▶ **What you have to do**:
Each line that has the string "between" must be copied from the records below.
Provided information section start
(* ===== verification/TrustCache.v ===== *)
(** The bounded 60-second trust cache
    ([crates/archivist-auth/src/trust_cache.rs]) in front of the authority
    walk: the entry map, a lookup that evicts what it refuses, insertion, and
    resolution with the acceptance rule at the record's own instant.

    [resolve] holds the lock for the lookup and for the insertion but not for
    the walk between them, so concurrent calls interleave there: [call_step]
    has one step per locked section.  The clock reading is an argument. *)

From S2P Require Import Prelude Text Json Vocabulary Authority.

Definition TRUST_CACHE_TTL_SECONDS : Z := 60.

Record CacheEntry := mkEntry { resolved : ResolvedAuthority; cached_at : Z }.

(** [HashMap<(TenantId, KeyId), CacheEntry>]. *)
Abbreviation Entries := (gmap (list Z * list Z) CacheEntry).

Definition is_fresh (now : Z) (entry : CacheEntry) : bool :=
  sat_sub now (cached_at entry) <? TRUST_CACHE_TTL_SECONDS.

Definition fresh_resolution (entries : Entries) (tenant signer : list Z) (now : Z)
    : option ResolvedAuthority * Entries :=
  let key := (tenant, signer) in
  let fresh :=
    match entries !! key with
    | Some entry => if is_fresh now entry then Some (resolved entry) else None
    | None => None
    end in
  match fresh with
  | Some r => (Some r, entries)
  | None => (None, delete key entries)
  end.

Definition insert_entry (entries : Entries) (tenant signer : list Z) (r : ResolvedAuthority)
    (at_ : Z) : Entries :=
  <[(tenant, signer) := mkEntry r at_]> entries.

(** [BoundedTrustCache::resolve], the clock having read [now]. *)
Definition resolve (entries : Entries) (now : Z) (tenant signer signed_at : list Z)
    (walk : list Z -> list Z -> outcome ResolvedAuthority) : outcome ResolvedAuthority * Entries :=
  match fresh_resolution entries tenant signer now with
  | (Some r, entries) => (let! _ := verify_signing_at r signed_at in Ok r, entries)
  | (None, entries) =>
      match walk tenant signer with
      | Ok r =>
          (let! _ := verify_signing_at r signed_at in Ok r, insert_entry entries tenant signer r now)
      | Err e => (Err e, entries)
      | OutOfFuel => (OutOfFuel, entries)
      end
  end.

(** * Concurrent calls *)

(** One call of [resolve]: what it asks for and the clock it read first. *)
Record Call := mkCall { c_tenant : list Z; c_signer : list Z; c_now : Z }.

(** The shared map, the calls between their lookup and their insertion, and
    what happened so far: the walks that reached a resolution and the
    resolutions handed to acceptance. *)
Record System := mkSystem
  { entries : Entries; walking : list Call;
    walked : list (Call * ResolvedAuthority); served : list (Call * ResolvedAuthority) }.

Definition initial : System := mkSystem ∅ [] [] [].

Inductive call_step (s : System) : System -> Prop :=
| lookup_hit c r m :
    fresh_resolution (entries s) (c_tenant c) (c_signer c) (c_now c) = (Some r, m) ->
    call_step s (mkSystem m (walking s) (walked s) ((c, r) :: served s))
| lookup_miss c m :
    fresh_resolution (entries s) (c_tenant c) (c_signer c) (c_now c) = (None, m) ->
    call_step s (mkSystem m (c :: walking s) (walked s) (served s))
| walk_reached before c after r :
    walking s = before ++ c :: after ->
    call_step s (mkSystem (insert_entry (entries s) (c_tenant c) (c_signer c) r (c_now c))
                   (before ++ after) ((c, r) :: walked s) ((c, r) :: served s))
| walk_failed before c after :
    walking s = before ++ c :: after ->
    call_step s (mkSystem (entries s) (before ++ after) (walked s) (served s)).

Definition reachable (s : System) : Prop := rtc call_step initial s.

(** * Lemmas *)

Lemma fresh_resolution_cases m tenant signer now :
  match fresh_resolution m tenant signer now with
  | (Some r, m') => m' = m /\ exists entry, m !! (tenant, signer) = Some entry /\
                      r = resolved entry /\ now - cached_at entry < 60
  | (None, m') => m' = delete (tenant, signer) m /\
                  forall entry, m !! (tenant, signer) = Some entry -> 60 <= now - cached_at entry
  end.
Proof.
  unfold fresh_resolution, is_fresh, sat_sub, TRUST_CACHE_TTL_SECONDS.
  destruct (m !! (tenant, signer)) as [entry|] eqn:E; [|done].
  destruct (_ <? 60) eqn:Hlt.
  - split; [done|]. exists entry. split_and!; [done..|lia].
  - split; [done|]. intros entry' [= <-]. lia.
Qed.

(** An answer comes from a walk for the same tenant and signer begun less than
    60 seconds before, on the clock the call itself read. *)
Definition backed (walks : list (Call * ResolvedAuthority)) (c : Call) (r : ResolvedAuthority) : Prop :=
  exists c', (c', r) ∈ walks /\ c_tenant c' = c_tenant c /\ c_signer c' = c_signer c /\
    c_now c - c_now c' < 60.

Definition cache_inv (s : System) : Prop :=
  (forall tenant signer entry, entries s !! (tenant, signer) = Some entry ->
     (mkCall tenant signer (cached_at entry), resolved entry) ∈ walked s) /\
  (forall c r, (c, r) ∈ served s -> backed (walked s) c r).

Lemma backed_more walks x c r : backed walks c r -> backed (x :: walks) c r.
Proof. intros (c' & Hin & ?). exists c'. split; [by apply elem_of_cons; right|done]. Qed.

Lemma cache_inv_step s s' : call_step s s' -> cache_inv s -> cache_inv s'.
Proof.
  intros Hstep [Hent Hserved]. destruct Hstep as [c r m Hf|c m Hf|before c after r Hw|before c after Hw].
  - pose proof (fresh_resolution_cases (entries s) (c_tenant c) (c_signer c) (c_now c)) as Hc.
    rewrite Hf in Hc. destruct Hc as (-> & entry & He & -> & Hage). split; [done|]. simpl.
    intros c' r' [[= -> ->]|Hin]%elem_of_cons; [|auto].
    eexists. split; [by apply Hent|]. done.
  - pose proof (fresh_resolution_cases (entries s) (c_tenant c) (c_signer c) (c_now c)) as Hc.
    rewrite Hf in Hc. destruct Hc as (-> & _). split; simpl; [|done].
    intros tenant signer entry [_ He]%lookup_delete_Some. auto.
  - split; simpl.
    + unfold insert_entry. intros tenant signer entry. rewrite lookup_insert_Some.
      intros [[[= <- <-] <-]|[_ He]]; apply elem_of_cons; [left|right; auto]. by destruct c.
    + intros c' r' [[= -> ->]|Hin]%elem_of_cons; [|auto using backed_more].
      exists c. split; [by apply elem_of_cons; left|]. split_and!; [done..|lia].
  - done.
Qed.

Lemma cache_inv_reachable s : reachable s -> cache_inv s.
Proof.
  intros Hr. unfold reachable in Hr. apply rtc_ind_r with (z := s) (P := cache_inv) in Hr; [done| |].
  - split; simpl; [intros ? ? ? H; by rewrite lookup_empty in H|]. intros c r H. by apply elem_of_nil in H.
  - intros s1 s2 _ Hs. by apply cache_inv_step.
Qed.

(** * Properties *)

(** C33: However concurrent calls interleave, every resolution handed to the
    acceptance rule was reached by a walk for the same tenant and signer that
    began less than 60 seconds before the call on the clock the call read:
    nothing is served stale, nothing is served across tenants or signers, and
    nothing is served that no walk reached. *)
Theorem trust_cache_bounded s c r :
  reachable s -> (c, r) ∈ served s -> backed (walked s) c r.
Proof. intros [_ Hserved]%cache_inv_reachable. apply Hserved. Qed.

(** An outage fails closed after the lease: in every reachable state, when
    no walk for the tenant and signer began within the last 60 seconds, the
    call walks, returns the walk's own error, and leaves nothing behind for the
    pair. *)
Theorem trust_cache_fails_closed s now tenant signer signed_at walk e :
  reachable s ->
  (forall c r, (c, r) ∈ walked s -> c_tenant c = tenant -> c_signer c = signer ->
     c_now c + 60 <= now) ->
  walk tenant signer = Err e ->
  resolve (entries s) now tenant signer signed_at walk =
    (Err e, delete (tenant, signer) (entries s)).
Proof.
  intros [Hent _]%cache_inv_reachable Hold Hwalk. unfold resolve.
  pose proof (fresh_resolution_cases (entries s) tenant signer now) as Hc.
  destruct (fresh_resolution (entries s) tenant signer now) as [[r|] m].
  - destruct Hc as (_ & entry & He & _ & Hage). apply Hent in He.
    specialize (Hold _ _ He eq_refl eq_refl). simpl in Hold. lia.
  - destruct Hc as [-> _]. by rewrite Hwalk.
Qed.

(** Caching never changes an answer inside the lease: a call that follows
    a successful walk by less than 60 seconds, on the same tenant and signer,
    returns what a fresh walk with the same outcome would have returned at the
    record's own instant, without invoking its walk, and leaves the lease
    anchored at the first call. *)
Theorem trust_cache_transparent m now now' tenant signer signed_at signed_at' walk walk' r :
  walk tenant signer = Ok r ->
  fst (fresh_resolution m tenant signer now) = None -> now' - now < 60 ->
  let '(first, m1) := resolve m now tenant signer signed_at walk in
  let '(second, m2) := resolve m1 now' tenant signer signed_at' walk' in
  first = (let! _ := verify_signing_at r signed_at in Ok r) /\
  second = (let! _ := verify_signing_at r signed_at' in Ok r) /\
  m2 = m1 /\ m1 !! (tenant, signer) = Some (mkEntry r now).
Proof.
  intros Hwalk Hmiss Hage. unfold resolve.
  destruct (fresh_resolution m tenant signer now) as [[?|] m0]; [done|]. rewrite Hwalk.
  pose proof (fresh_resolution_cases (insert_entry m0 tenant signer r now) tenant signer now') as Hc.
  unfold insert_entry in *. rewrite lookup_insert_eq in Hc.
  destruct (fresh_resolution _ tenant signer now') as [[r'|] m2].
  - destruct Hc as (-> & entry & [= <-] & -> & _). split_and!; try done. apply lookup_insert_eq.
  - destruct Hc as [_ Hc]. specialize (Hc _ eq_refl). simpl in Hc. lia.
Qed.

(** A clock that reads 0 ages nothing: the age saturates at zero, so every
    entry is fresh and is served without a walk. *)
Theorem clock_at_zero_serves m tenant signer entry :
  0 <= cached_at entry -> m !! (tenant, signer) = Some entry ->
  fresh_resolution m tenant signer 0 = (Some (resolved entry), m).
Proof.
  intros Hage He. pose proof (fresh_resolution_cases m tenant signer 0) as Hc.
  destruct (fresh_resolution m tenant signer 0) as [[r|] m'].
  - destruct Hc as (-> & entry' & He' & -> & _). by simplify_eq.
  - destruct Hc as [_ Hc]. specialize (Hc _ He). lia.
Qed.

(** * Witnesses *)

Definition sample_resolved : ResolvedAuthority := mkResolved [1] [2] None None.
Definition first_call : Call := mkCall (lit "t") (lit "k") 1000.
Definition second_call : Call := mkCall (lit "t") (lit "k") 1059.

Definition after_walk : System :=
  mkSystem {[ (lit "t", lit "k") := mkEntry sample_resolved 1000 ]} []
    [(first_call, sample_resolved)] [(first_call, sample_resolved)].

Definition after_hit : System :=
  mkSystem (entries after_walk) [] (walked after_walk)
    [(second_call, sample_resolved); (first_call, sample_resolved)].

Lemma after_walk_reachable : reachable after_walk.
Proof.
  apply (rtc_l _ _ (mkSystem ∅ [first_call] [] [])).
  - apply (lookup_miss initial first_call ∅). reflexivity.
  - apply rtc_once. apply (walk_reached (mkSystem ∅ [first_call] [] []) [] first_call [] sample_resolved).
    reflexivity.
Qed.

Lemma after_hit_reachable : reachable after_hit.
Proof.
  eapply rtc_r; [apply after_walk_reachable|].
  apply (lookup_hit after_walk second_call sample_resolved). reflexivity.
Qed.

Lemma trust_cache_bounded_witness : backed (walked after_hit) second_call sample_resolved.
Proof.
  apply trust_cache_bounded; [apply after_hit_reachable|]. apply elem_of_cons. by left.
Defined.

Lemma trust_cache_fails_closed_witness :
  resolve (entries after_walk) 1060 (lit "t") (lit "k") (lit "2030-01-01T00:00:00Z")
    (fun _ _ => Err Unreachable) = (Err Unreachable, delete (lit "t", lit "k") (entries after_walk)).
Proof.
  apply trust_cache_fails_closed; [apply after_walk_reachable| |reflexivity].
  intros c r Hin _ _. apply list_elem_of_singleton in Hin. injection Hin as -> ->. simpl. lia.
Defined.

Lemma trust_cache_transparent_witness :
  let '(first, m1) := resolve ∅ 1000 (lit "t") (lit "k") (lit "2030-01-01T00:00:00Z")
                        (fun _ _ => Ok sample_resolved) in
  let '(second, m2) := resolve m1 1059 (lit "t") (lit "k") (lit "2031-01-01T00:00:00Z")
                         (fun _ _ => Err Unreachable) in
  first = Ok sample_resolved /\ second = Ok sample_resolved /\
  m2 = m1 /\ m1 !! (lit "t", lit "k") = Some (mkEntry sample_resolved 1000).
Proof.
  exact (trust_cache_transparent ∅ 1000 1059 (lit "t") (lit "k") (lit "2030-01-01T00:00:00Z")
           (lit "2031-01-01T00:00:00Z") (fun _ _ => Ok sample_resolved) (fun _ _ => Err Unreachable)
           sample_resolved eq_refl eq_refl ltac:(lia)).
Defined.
Provided information section end
Provided information section start
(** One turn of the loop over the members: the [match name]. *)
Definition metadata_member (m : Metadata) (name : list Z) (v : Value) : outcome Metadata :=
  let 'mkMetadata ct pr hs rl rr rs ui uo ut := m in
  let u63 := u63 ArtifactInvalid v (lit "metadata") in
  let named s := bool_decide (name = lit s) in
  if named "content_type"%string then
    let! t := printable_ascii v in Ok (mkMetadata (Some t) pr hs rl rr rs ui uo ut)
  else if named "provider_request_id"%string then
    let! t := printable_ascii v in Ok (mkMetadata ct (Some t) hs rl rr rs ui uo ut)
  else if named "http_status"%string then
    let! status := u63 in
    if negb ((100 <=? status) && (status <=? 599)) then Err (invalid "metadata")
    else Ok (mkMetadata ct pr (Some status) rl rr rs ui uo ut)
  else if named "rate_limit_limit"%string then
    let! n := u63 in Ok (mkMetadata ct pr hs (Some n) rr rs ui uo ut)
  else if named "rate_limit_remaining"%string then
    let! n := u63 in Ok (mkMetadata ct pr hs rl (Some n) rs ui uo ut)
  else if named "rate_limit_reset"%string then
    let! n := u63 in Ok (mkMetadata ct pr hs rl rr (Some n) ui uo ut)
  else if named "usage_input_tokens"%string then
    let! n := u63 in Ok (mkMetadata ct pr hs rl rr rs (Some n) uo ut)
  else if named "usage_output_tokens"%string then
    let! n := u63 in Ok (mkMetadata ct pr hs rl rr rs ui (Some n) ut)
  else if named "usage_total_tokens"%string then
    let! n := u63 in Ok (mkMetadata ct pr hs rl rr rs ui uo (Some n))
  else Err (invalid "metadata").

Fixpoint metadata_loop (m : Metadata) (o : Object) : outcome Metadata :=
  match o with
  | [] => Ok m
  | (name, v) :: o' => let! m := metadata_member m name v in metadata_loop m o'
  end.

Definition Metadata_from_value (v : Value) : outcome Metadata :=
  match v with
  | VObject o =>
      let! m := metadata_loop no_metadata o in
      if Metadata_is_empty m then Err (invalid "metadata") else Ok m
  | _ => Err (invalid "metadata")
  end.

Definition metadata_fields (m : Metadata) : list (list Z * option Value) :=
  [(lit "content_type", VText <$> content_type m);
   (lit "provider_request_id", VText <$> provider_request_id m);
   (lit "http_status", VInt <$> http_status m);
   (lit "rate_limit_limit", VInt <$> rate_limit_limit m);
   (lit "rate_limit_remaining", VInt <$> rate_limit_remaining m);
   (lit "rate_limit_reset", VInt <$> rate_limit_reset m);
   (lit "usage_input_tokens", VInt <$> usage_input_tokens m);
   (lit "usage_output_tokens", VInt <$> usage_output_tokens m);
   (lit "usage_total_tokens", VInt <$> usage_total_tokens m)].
Provided information section end
▶ **Expected output**:
    the walk between them, so concurrent calls interleave there: [call_step]
(** The shared map, the calls between their lookup and their insertion, and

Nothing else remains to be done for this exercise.